Task item
Once you reach the line that holds "assert (iir_coefficient_setter self" in the listing below, output it and every line after it through the line that holds "- run_get. cbn", word for word.

· · · ·

Lemma BMP58x_iir_coefficient_setter_run (self : variant) (value : Z) (s : state) :
  self = BMP581 \/ self = BMP585 ->
  healthy s -> In value (iir_coefficient_values self) ->
  let a := _address s in
  let mode := field_of (mkCBits 2 0x37 0 1) (reg_byte s 0x37) in
  let w1 := Z.land (merge_field (mkCBits 2 0x37 0 1) (reg_byte s 0x37) STANDBY) 255 in
  let w2 := Z.land (merge_field (mkCBits 3 0x31 3 1) (reg_byte s 0x31) value) 255 in
  let w3 := Z.land (merge_field (mkCBits 3 0x31 0 1) w2 value) 255 in
  let w4 := Z.land (merge_field (mkCBits 2 0x37 0 1) w1 mode) 255 in
  mode <> STANDBY ->
  exists s',
    iir_coefficient_setter self value s = (Ok tt, s') /\
    healthy s' /\
    log s' = log s ++ [MemRead a 0x37 1;
                       MemRead a 0x37 1; MemWrite a 0x37 [w1];
                       MemRead a 0x31 1; MemWrite a 0x31 [w2];
                       MemRead a 0x31 1; MemWrite a 0x31 [w3];
                       MemRead a 0x37 1; MemWrite a 0x37 [w4]] /\
    reg_byte s' 0x37 = w4 /\ reg_byte s' 0x31 = w3.
Proof.
  intros Self H I a mode w1 w2 w3 w4 Running.
  apply py_in_spec in I.
  assert (iir_coefficient_setter self value = BMP581_iir_coefficient_setter self value) as ->
    by (destruct Self as [-> | ->]; reflexivity).
  unfold BMP581_iir_coefficient_setter. rewrite I. cbn [negb].
  replace (_power_mode self) with (mkCBits 2 0x37 0 1)
    by (destruct Self as [-> | ->]; reflexivity).
  replace (_iir_coefficient self) with (mkCBits 3 0x31 3 1)
    by (destruct Self as [-> | ->]; reflexivity).
  unfold _iir_temp_coefficient.
  eexists. split.
  - run_get. cbn [register_address]. fold mode.
    apply Z.eqb_neq in Running. rewrite Running. cbn [negb].
    rewrite !BMP58x_power_mode_setter_writes
      by (first [exact Self | unfold STANDBY; lia
                | subst mode; apply (field_of_range (mkCBits 2 0x37 0 1)); cbn; lia]).
    run_set. run_set. run_set.
    rewrite cbits_set_healthy by (auto with bus || reflexivity).
    reflexivity.
  - split; [auto 10 with bus|].
    cbn [register_address].
    autorewrite with bus. cbn [Z.eqb Pos.eqb].
    rewrite !land_255_twice.
    split; [|split; reflexivity].
    rewrite <- !app_assoc. reflexivity.
Qed.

· · · ·

Task output
  assert (iir_coefficient_setter self value = BMP581_iir_coefficient_setter self value) as ->
    by (destruct Self as [-> | ->]; reflexivity).
  unfold BMP581_iir_coefficient_setter. rewrite I. cbn [negb].
  replace (_power_mode self) with (mkCBits 2 0x37 0 1)
    by (destruct Self as [-> | ->]; reflexivity).
  replace (_iir_coefficient self) with (mkCBits 3 0x31 3 1)
    by (destruct Self as [-> | ->]; reflexivity).
  unfold _iir_temp_coefficient.
  eexists. split.
  - run_get. cbn [register_address]. fold mode.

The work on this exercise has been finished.